» THE TASK:
Look below for the line containing "match goal with |- context [existsb"; from there through the line containing "set (rooms := if", both lines included, please set down each line exactly and nothing else.

○ ○ ○ ○ ○ ○ ○

(* ===== verification/Tiles.v ===== *)
(** The tile and mode tables: [src/src/majsoul/tiles.rs] and
    [src/src/majsoul/modes.rs]. *)
From S2P Require Import Prelude Text.
#[local] Open Scope string_scope.
#[local] Open Scope list_scope.
#[local] Open Scope Z_scope.

Module Tiles.

(** [tile_str_to_mjai]. The guard counts bytes and the indexing counts
    characters, so a string of one multi-byte character passes the guard and
    indexes out of range. *)
Definition tile_str_to_mjai (s : string) : result error string :=
  if Nat.ltb (String.length s) 2 then bail ("Invalid tile string: " +:+ s)
  else match chars s with
  | num :: suit :: _ =>
    if String.eqb suit "m" || String.eqb suit "p" || String.eqb suit "s" then
      if String.eqb num "0" then Ok ("5" +:+ suit +:+ "r") else Ok (num +:+ suit)
    else if String.eqb suit "z" then
      if String.eqb num "1" then Ok "E"
      else if String.eqb num "2" then Ok "S"
      else if String.eqb num "3" then Ok "W"
      else if String.eqb num "4" then Ok "N"
      else if String.eqb num "5" then Ok "P"
      else if String.eqb num "6" then Ok "F"
      else if String.eqb num "7" then Ok "C"
      else bail ("Invalid honor tile: " +:+ s)
    else bail ("Invalid suit: " +:+ suit)
  | _ => Panic
  end.
End Tiles.

Module Modes.

Definition mem (s : string) (l : list string) : bool := existsb (String.eqb s) l.

(** The pair of [mode_id]s ([east], [south]) of one room. *)
Definition room_pair (players : Z) (room : string) : option (Z * Z) :=
  if players =? 4 then
    if String.eqb room "gold" then Some (8, 9)
    else if String.eqb room "jade" then Some (11, 12)
    else if String.eqb room "throne" then Some (15, 16) else None
  else if players =? 3 then
    if String.eqb room "gold" then Some (21, 22)
    else if String.eqb room "jade" then Some (23, 24)
    else if String.eqb room "throne" then Some (25, 26) else None
  else None.

(** [Vec::dedup]: drops consecutive repeats. *)
Fixpoint dedup (l : list Z) : list Z :=
  match l with
  | x :: ((y :: _) as l') => if x =? y then dedup l' else x :: dedup l'
  | other => other
  end.

(** The nested loop pushing one id per room and mode; [unreachable!] panics. *)
Fixpoint push_rooms (players : Z) (modes rooms : list string) : result error (list Z) :=
  match rooms with
  | [] => Ok []
  | room :: rooms =>
    match room_pair players room with
    | Some (east, south) =>
      rest ← push_rooms players modes rooms;
      Ok (map (fun mode => if String.eqb mode "east" then east else south) modes ++ rest)
    | None => Panic
    end
  end.

Definition room_modes (room : string) (modes : list string) (players : Z)
  : result error (list Z) :=
  if negb ((players =? 3) || (players =? 4)) then bail "players must be 3 or 4"
  else if (match modes with [] => true | _ => false end)
          || existsb (fun mode => negb (mem mode ["east"; "south"])) modes
  then bail "modes must contain east and/or south"
  else
    rooms ← (if String.eqb room "all" then Ok ["gold"; "jade"; "throne"]
             else if String.eqb room "gold" then Ok ["gold"]
             else if String.eqb room "jade" then Ok ["jade"]
             else if String.eqb room "throne" then Ok ["throne"]
             else bail ("unsupported room " +:+ room));
    result ← push_rooms players modes rooms;
    Ok (dedup (sort_by Z.leb result)).

Definition mode_metadata (mode : Z) : result error (string * string * Z) :=
  match mode with
  | 8 => Ok ("gold", "east", 4)
  | 9 => Ok ("gold", "south", 4)
  | 11 => Ok ("jade", "east", 4)
  | 12 => Ok ("jade", "south", 4)
  | 15 => Ok ("throne", "east", 4)
  | 16 => Ok ("throne", "south", 4)
  | 21 => Ok ("gold", "east", 3)
  | 22 => Ok ("gold", "south", 3)
  | 23 => Ok ("jade", "east", 3)
  | 24 => Ok ("jade", "south", 3)
  | 25 => Ok ("throne", "east", 3)
  | 26 => Ok ("throne", "south", 3)
  | _ => bail ("unsupported ranked mode_id " +:+ pretty mode)
  end.

Definition uuid_year (uuid : string) : result error Z :=
  date ← context_opt "full UUID has no YYMMDD prefix" (str_get 0 6 uuid);
  digits ← context_opt "full UUID has invalid date prefix" (str_get 0 2 date);
  year ← (match parse_i32 digits with
          | Some year => Ok year
          | None => context ("invalid year in full UUID " +:+ uuid) (bail "invalid digit")
          end);
  Ok (2000 + year).
End Modes.

(** ** The two tables *)
Section ModeTables.
Import Modes.

Lemma dedup_cons x y l :
  dedup (x :: y :: l) = if x =? y then dedup (y :: l) else x :: dedup (y :: l).
Proof. done. Qed.
Lemma elem_of_dedup l x : x ∈ dedup l <-> x ∈ l.
Proof.
  induction l as [|y l IH]; [done|]. destruct l as [|z l]; [done|].
  rewrite dedup_cons. destruct (Z.eqb_spec y z) as [->|].
  - rewrite IH, !elem_of_cons. tauto.
  - rewrite elem_of_cons, IH, !elem_of_cons. tauto.
Qed.
Lemma dedup_strict l :
  StronglySorted (fun a b => (a <=? b) = true) l -> StronglySorted Z.lt (dedup l).
Proof.
  induction 1 as [|x l Hl IH Hx]; [constructor|].
  destruct l as [|y l]; [repeat constructor|]. rewrite dedup_cons.
  destruct (Z.eqb_spec x y) as [->|Hne]; [done|]. constructor; [done|].
  apply Forall_forall. intros z Hz. rewrite elem_of_dedup in Hz.
  apply StronglySorted_inv in Hl as [_ Hy]. apply Forall_cons in Hx as [Hxy _].
  rewrite Forall_forall in Hy. apply elem_of_cons in Hz as [->|Hz]; [lia|].
  specialize (Hy z Hz). simpl in Hy. lia.
Qed.
Lemma push_rooms_Ok players modes rooms :
  Forall (fun room => room_pair players room <> None) rooms ->
  exists ids, push_rooms players modes rooms = Ok ids /\
    forall id, id ∈ ids <-> exists room e s mode, room ∈ rooms /\ mode ∈ modes /\
      room_pair players room = Some (e, s) /\ id = if String.eqb mode "east" then e else s.
Proof.
  induction 1 as [|room rooms Hroom _ (ids & Hids & IH)]; cbn [push_rooms].
  { exists []. split; [done|]. intros id. split; [by intros ?%not_elem_of_nil|].
    by intros (? & ? & ? & ? & ?%not_elem_of_nil & _). }
  destruct (room_pair players room) as [[e s]|] eqn:E; [|done]. rewrite Hids.
  cbn [mbind result_bind]. eexists. split; [done|]. intros id.
  rewrite elem_of_app, IH, list_elem_of_In, in_map_iff. setoid_rewrite elem_of_cons. split.
  - intros [(mode & <- & Hm)|(r & e' & s' & mode & Hr & Hm & Hp & Hid)].
    + exists room, e, s, mode. rewrite <- list_elem_of_In in Hm. auto.
    + exists r, e', s', mode. auto.
  - intros (r & e' & s' & mode & [->|Hr] & Hm & Hp & ->).
    + left. exists mode. rewrite E in Hp. injection Hp as <- <-.
      by rewrite <- list_elem_of_In.
    + right. exists r, e', s', mode. auto.
Qed.
(** The pairs of one table are the rows of the other. *)
Lemma room_pair_metadata players room id mode :
  mode = "east" \/ mode = "south" ->
  mode_metadata id = Ok (room, mode, players) <->
  exists e s, room_pair players room = Some (e, s) /\ id = if String.eqb mode "east" then e else s.
Proof.
  intros Hmode. split.
  - unfold mode_metadata. intros H.
    repeat match type of H with context [match ?x with _ => _ end] => is_var x; destruct x; try discriminate H end;
      injection H as <- <- <-; cbn; eauto.
  - intros (e & s & Hp & ->). unfold room_pair in Hp.
    repeat match type of Hp with context [if ?b then _ else _] =>
      let E := fresh in destruct b eqn:E; try discriminate Hp end;
    repeat match goal with H : String.eqb _ _ = true |- _ => apply String.eqb_eq in H
      | H : (_ =? _) = true |- _ => apply Z.eqb_eq in H end; subst;
    injection Hp as <- <-; by destruct Hmode as [-> | ->].
Qed.

Ltac in_list := rewrite ?elem_of_cons, ?elem_of_nil; tauto.
Definition known_rooms (room : string) : list string :=
  if String.eqb room "all" then ["gold"; "jade"; "throne"]
  else if mem room ["gold"; "jade"; "throne"] then [room] else [].

(** [room_modes] and [mode_metadata] are two readings of one table. For a
    supported room, player count and non-empty list of modes the answer is
    sorted, free of repeats, and holds exactly the identifiers that
    [mode_metadata] describes as such a room and mode; every other request is
    refused with an error, and nothing panics. *)
Theorem room_modes_spec room modes players :
  match room_modes room modes players with
  | Ok ids =>
    StronglySorted Z.lt ids /\ ids <> [] /\
    forall id, id ∈ ids <-> exists r mode, mode_metadata id = Ok (r, mode, players) /\
                             r ∈ known_rooms room /\ mode ∈ modes
  | Err _ =>
    (players <> 3 /\ players <> 4) \/ modes = [] \/ known_rooms room = [] \/
    exists mode, mode ∈ modes /\ mode <> "east" /\ mode <> "south"
  | Panic => False
  end.
Proof.
  unfold room_modes. destruct ((players =? 3) || (players =? 4)) eqn:Hp; simpl; [|lia].
  destruct modes as [|m modes]; [simpl; auto|]. cbn [orb].
  match goal with |- context [existsb ?f ?l] => destruct (existsb f l) eqn:Hm end.
  { apply existsb_exists in Hm as (mode & Hin%list_elem_of_In & Hne). right. right. right.
    exists mode. split; [done|]. apply negb_true_iff in Hne. unfold mem in Hne. simpl in Hne.
    rewrite !orb_false_iff, !String.eqb_neq in Hne. tauto. }
  assert (Hmodes : forall mode, mode ∈ m :: modes -> mode = "east" \/ mode = "south").
  { intros mode Hin%list_elem_of_In. rewrite <- not_true_iff_false, existsb_exists in Hm.
    destruct (mem mode ["east"; "south"]) eqn:E.
    - unfold mem in E. simpl in E. rewrite !orb_true_iff, !String.eqb_eq in E. by destruct E as [?|[?|?]]; auto.
    - destruct Hm. exists mode. split; [exact Hin|]. apply negb_true_iff. exact E. }
  set (rooms := if String.eqb room "all" then _ else _).
  assert (Hrooms : rooms = Ok (known_rooms room) /\ known_rooms room <> [] \/
                   (exists e, rooms = Err e) /\ known_rooms room = []).
  { unfold rooms, known_rooms, mem. simpl.
    repeat match goal with |- context [String.eqb room ?x] =>
      destruct (String.eqb_spec room x) as [->|]; simpl; [by left|] end. right. eauto. }
  destruct Hrooms as [[-> Hne]|[[e ->] Hnone]]; cbn [mbind result_bind]; [|by auto].
  destruct (push_rooms_Ok players (m :: modes) (known_rooms room)) as (ids & Hids & Hin).
  { unfold known_rooms, mem, room_pair. apply Forall_forall. intros r Hr.
    assert (r = "gold" \/ r = "jade" \/ r = "throne") as Hcase.
    { revert Hr. destruct (String.eqb room "all"); simpl; [in_list|].
      repeat match goal with |- context [String.eqb room ?x] =>
        destruct (String.eqb_spec room x) as [->|]; simpl; [in_list|] end. in_list. }
    destruct (Z.eqb_spec players 4), (Z.eqb_spec players 3); simpl in Hp; try lia;
      by destruct Hcase as [-> | [-> | ->]]. }
  rewrite Hids. cbn [mbind result_bind].
  assert (Hin' : forall id, id ∈ dedup (sort_by Z.leb ids) <->
    exists r mode, mode_metadata id = Ok (r, mode, players) /\
                   r ∈ known_rooms room /\ mode ∈ m :: modes).
  { intros id. rewrite elem_of_dedup, (sort_by_perm Z.leb ids), Hin. split.
    - intros (r & e & s & mode & Hr & Hmode & Hpair & Hid). exists r, mode.
      split; [|done]. apply room_pair_metadata; eauto.
    - intros (r & mode & Hmeta & Hr & Hmode).
      apply room_pair_metadata in Hmeta as (e & s & Hpair & Hid); [|auto].
      exists r, e, s, mode. auto. }
  split_and!; [|intros Hempty|done].
  - apply dedup_strict, (sort_by_sorted Z.leb); intros; lia.
  - destruct (known_rooms room) as [|r rs] eqn:Ek; [done|].
    cbn [push_rooms] in Hids. destruct (room_pair players r) as [[e s]|] eqn:Epair; [|done].
    destruct (push_rooms players (m :: modes) rs); cbn in Hids; try done. injection Hids as <-.
    rewrite Hempty in Hin'. apply (not_elem_of_nil (if String.eqb m "east" then e else s)).
    rewrite Hin'. exists r, m. split; [|split; apply list_elem_of_here].
    apply room_pair_metadata; [apply Hmodes, list_elem_of_here|eauto].
Qed.
End ModeTables.

(** ** Tiles *)
Section TileNames.
Import Tiles.

(** The 37 tiles of the game in the server's notation, red fives as [0]. *)
Definition majsoul_tiles : list string :=
  concat (map (fun suit => map (fun n => n +:+ suit) ["0"; "1"; "2"; "3"; "4"; "5"; "6"; "7"; "8"; "9"])
            ["m"; "p"; "s"])
  ++ map (fun n => n +:+ "z") ["1"; "2"; "3"; "4"; "5"; "6"; "7"].
Definition mjai_tiles : list string :=
  concat (map (fun suit => ("5" +:+ suit +:+ "r")
                           :: map (fun n => n +:+ suit) ["1"; "2"; "3"; "4"; "5"; "6"; "7"; "8"; "9"])
            ["m"; "p"; "s"])
  ++ ["E"; "S"; "W"; "N"; "P"; "F"; "C"].

(** [tile_str_to_mjai] maps the 37 tiles of the game one to one onto the
    mjai names; and it panics, instead of refusing the string, exactly on a
    string of at least two bytes that holds fewer than two characters, because
    its guard counts bytes and its indexing counts characters. *)
Theorem tile_str_to_mjai_spec :
  map tile_str_to_mjai majsoul_tiles = map Ok mjai_tiles /\ NoDup mjai_tiles /\
  forall s, tile_str_to_mjai s = Panic <-> (2 <= String.length s /\ length (chars s) < 2)%nat.
Proof.
  split_and!; [by vm_compute | by apply (bool_decide_unpack _); vm_compute |].
  intros s. unfold tile_str_to_mjai. destruct (Nat.ltb_spec (String.length s) 2).
  { split; [done|lia]. }
  destruct (chars s) as [|num [|suit rest]]; cbn [length]; [by split; [lia|]..|].
  split; [|lia].
  repeat match goal with |- (if ?b then _ else _) = _ -> _ => destruct b end; done.
Qed.
(** The tile of one multi-byte character that shows it. *)
Lemma multibyte_tile_panics : tile_str_to_mjai "初" = Panic.
Proof. by vm_compute. Qed.
End TileNames.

○ ○ ○ ○ ○ ○ ○

» SOLUTION BELOW:
  match goal with |- context [existsb ?f ?l] => destruct (existsb f l) eqn:Hm end.
  { apply existsb_exists in Hm as (mode & Hin%list_elem_of_In & Hne). right. right. right.
    exists mode. split; [done|]. apply negb_true_iff in Hne. unfold mem in Hne. simpl in Hne.
    rewrite !orb_false_iff, !String.eqb_neq in Hne. tauto. }
  assert (Hmodes : forall mode, mode ∈ m :: modes -> mode = "east" \/ mode = "south").
  { intros mode Hin%list_elem_of_In. rewrite <- not_true_iff_false, existsb_exists in Hm.
    destruct (mem mode ["east"; "south"]) eqn:E.
    - unfold mem in E. simpl in E. rewrite !orb_true_iff, !String.eqb_eq in E. by destruct E as [?|[?|?]]; auto.
    - destruct Hm. exists mode. split; [exact Hin|]. apply negb_true_iff. exact E. }
  set (rooms := if String.eqb room "all" then _ else _).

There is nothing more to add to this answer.